Forêts en proie aux incendies et mer déchaînée: la Corse a subi mardi de plein fouet des vents violents, au lendemain du passage de la tempête Ciara sur le nord de la France où cinq départements restent en vigilance orange "vagues submersions".

La nuit de lundi à mardi a été marquée sur l'île de Beauté par plusieurs départs de feu, notamment à Olmeto-di-Tuda, à une dizaine de kilomètres de Bastia, où le sinistre avait brûlé quelque 250 hectares de végétation en milieu de journée.

Des panaches de fumée étaient visibles depuis les quartiers situés au sud de Bastia, ont constaté des journalistes de l'AFP. En raison des conditions météos, aucun moyen aérien ne pouvait être engagé.

"On a été réveillés à 02H00 du matin par la fumée qui entrait dans la maison", a déclaré à l'AFP Monica Ugolotti, qui habite avec ses deux enfants et son mari sur les hauteurs de Biguglia, à quelques kilomètres du sinistre: "Ce qui nous a fait le plus peur, c'est l'odeur qui était dans la maison et qui nous gênait."

"On reste vigilants, mais on se sent en sécurité parce que les pompiers sont très réactifs. On les voit depuis 02H00 du matin", a-t-elle poursuivi.

- "Anticiper" -

Au poste de commandement des pompiers, installé sur un parking de la zone commerciale de Biguglia, l'un des enjeux essentiels est en effet de tout faire pour protéger si besoin les zones habitées avoisinantes. Dans la matinée, le vent rabattait les fumées en direction de la mer sur la plaine, recouvrant Biguglia et Borgo.

"Notre rôle, c'est d'anticiper en fonction de l'évolution de l'incendie pour sécuriser les populations au cas où il redescende sur les zones habitées", a déclaré à l'AFP le colonel Jean-Jacques Peraldi qui dirige le service de secours et incendie de Haute-Corse.

"La difficulté que l'on a, c'est qu'on a plusieurs +chantiers+ en cours sur le département dont celui de Quenza, commun avec la Corse-du-Sud et qui est toujours actif", a-t-il ajouté.

Plus de 400 personnes sont mobilisées sur les différents incendies qui se sont déclarés sur l'île dans le Cap Corse ou encore à Quenza (Corse-du-Sud), où le feu a débuté il y a une semaine et a ravagé 1.500 hectares. Quarante engins et 180 hommes étaient toujours à pied d'œuvre pour empêcher que les lisières ne se réenflamment. Aucun blessé n'était à déplorer mardi en milieu de journée, ni aucune évacuation ou aucune décision de confinement.
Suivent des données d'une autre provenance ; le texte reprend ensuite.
(* ===== verification/InitSpec.v ===== *)
(** * What the init extension does with the outside

    A monitor for the traces of [init_msm_properties]: what is open, the
    properties read and set, the template, the files written, and whether
    every call respects the protocol of [init_see] (operations only on what
    was opened last, properties set only from secure files).  The rules
    say what each function adds to the observations. *)

From Stdlib Require Import Ascii String.
From S2P Require Import Prelude Bytes Prog StProg CStr InitD10f InitText.

Open Scope Z_scope.

(** ** Observations *)

(** What is open: a directory with the entry read last, a property file with
    its name, its attributes and its contents, a FILE with its path, whether
    it is written, and the text so far. *)
Inductive handle :=
| HDir (d : Z) (entry : option dirent)
| HFd (fd : Z) (name : string) (sb : option stat) (data : option (list Z))
| HFile (f : Z) (path : string) (writing : bool) (text : string).

Record iobs := mkIobs {
  o_open : list handle;
  o_files : list (string * string);
  o_missed : list string;
  o_template : option (list Z);
  o_gets : list (string * string);
  o_sets : list (string * string);
  o_parts : list Z;
  o_entries : nat;
  o_ok : bool }.

Definition no_iobs : iobs := mkIobs [] [] [] None [] [] [] 0 true.

Definition see_open (l : list handle) (s : iobs) : iobs :=
  mkIobs l (o_files s) (o_missed s) (o_template s) (o_gets s) (o_sets s) (o_parts s) (o_entries s) (o_ok s).
Definition see_file (p t : string) (s : iobs) : iobs :=
  mkIobs (o_open s) (o_files s ++ [(p, t)]) (o_missed s) (o_template s) (o_gets s) (o_sets s) (o_parts s) (o_entries s) (o_ok s).
Definition see_missed (p : string) (s : iobs) : iobs :=
  mkIobs (o_open s) (o_files s) (o_missed s ++ [p]) (o_template s) (o_gets s) (o_sets s) (o_parts s) (o_entries s) (o_ok s).
Definition see_template (bs : list Z) (s : iobs) : iobs :=
  mkIobs (o_open s) (o_files s) (o_missed s) (Some bs) (o_gets s) (o_sets s) (o_parts s) (o_entries s) (o_ok s).
Definition see_get (n v : string) (s : iobs) : iobs :=
  mkIobs (o_open s) (o_files s) (o_missed s) (o_template s) (o_gets s ++ [(n, v)]) (o_sets s) (o_parts s) (o_entries s) (o_ok s).
Definition see_sets (l : list (string * string)) (s : iobs) : iobs :=
  mkIobs (o_open s) (o_files s) (o_missed s) (o_template s) (o_gets s) (o_sets s ++ l) (o_parts s) (o_entries s) (o_ok s).
Definition see_part (v : Z) (s : iobs) : iobs :=
  mkIobs (o_open s) (o_files s) (o_missed s) (o_template s) (o_gets s) (o_sets s) (o_parts s ++ [v]) (o_entries s) (o_ok s).
Definition see_entries (n : nat) (s : iobs) : iobs :=
  mkIobs (o_open s) (o_files s) (o_missed s) (o_template s) (o_gets s) (o_sets s) (o_parts s) (o_entries s + n) (o_ok s).
Definition check_ok (b : bool) (s : iobs) : iobs :=
  mkIobs (o_open s) (o_files s) (o_missed s) (o_template s) (o_gets s) (o_sets s) (o_parts s) (o_entries s) (o_ok s && b).

(** Only root can use the file, and it has no other name. *)
Definition secure (sb : stat) : Prop := st_mode sb mod 64 = 0 /\ st_uid sb = 0 /\ st_gid sb = 0 /\ st_nlink sb = 1.
#[export] Instance secure_dec sb : Decision (secure sb).
Proof. unfold secure. apply _. Defined.

(** The number [get_part_num] gives for what [readlink] answered. *)
Definition link_part (r : option (list Z)) : Z :=
  match r with
  | None | Some [] => -2
  | Some bs => part_num_of (cstring (bs ++ [0]))
  end.

Section See.
Context {IH : InitH}.

Definition regular (e : dirent) : Prop := HAVE_DIRENT_D_TYPE = true -> d_type e = DT_REG.
#[export] Instance regular_dec e : Decision (regular e).
Proof. unfold regular. apply _. Defined.

(** A forced property may be looked at: it is the entry read last. *)
Definition open_allowed (l : list handle) (n : string) : bool :=
  match l with
  | [HDir _ (Some e)] => bool_decide (d_name e = n /\ n ∈ prop_forced_list /\ regular e)
  | _ => false
  end.

(** A property may be set from the contents of a secure file; outside the
    directory, only the two properties of the function. *)
Definition set_allowed (l : list handle) (n v : string) : bool :=
  match l with
  | [] =>
      bool_decide ((n = "debug.sf.nobootanimation" /\ v = "1") \/
                   (n = PERSISTENT_PROPERTY_SWAPPED /\ (v = "0" \/ v = "1")))
  | [HFd _ n' (Some sb) (Some bs); HDir _ (Some e)] =>
      bool_decide (n = n' /\ d_name e = n /\ n ∈ prop_forced_list /\ regular e /\ secure sb /\ v = cstring (bs ++ [0]))
  | _ => false
  end.

Definition init_see (s : iobs) (e : event icall) : iobs :=
  match e with
  | @Ev _ R c r =>
      match c in icall R return R -> iobs with
      | OpenDir _ => fun r => match r with Some d => see_open (HDir d None :: o_open s) s | None => s end
      | DirFd d => fun _ => match o_open s with HDir d' _ :: _ => check_ok (d =? d') s | _ => check_ok false s end
      | ReadDir d => fun r =>
          let s := match r with Some _ => see_entries 1 s | None => s end in
          match o_open s with
          | HDir d' _ :: l => check_ok (d =? d') (see_open (HDir d r :: l) s)
          | _ => check_ok false s
          end
      | CloseDir d => fun _ =>
          match o_open s with
          | HDir d' _ :: l => check_ok (d =? d') (see_open l s)
          | _ => check_ok false s
          end
      | OpenAt _ n => fun fd =>
          let s := check_ok (open_allowed (o_open s) n) s in
          if fd <? 0 then s else see_open (HFd fd n None None :: o_open s) s
      | FStat fd => fun r =>
          match o_open s with
          | HFd fd' n _ data :: l => check_ok (fd =? fd') (see_open (HFd fd n r data :: l) s)
          | _ => check_ok false s
          end
      | Read fd _ => fun r =>
          match o_open s with
          | HFd fd' n sb _ :: l => check_ok (fd =? fd') (see_open (HFd fd n sb r :: l) s)
          | _ => check_ok false s
          end
      | Close fd => fun _ =>
          match o_open s with
          | HFd fd' _ _ _ :: l => check_ok (fd =? fd') (see_open l s)
          | _ => check_ok false s
          end
      | PropertySet n v => fun _ => see_sets [(n, v)] (check_ok (set_allowed (o_open s) n v) s)
      | PropertyGet n => fun r => see_get n r.2 s
      | Access _ => fun rc => if rc =? 0 then s else see_part (-1) s
      | Readlink _ _ => fun r => see_part (link_part r) s
      | Fopen p m => fun r =>
          match r with
          | Some f => see_open (HFile f p (streq m "w+") EmptyString :: o_open s) s
          | None => see_missed p s
          end
      | Fread _ f => fun bs =>
          match o_open s with
          | HFile f' _ w _ :: _ => see_template bs (check_ok ((f =? f') && negb w) s)
          | _ => check_ok false s
          end
      | Fputs t f => fun _ =>
          match o_open s with
          | HFile f' p w t' :: l => check_ok ((f =? f') && w) (see_open (HFile f p w (t' +:+ t)%string :: l) s)
          | _ => check_ok false s
          end
      | Fclose f => fun _ =>
          match o_open s with
          | HFile f' p w t :: l =>
              let s := check_ok (f =? f') (see_open l s) in
              if w then see_file p t s else s
          | _ => check_ok false s
          end
      | _ => fun _ => s
      end r
  end.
Placée depuis lundi en vigilance orange, l'île de Beauté enregistre des vents soufflant violemment, jusqu'à 219 km/h au sémaphore du Cap Corse, selon Météo France. Le record était de 225 km/h en janvier 2018.

Dans la région bastiaise, les rafales ponctuelles ont atteint en cours de matinée 130 à 160 km/h. Ces vents devraient toutefois faiblir progressivement mardi en cours d'après-midi.

Mardi matin à Bastia, par une température printanière de 21°C, une valse de détritus, branches, sacs plastiques et cartons virevoltait, emportée par les rafales, a constaté une journaliste de l'AFP. Dans les rues, certains piétons étaient déséquilibrés, le mobilier des terrasses entraîné par le vent, scooters et poubelles renversés sur la chaussée.

- Transports perturbés -

Les rafales ont entraîné l'interruption du trafic maritime toute la journée et l'annulation de tous les vols aux aéroports de Bastia et Calvi. Vers 12H00, 1.700 foyers privés d'électricité en Corse, selon EDF.

Sur le continent, des rafales de 100 à 130 km/h étaient attendues dans l'arrière-pays des Alpes-Maritimes. Une quarantaine de pompiers étaient mobilisés contre un incendie à Saint-Vallier-de-Thiey, où une famille de quatre personnes a été mise en sécurité.

Plus au nord encore, au lendemain de la tempête Ciara, qui a balayé un tiers nord de la France dans la nuit de dimanche à lundi, cinq départements restaient mardi en milieu de matinée en vigilance orange "vagues submersions": l'Ille-et-Vilaine, la Manche, le Pas-de-Calais, la Somme et la Seine-Maritime.

Plusieurs milliers de foyers étaient par ailleurs toujours privés d'électricité mardi matin dans les Hauts-de-France et l'Est du pays.

La tempête Ciara, qui sévissait mardi matin en direction de la Mer de Norvège, a fait au moins sept morts en Europe et plusieurs blessés, entraînant des centaines d'annulations de vols et de trains.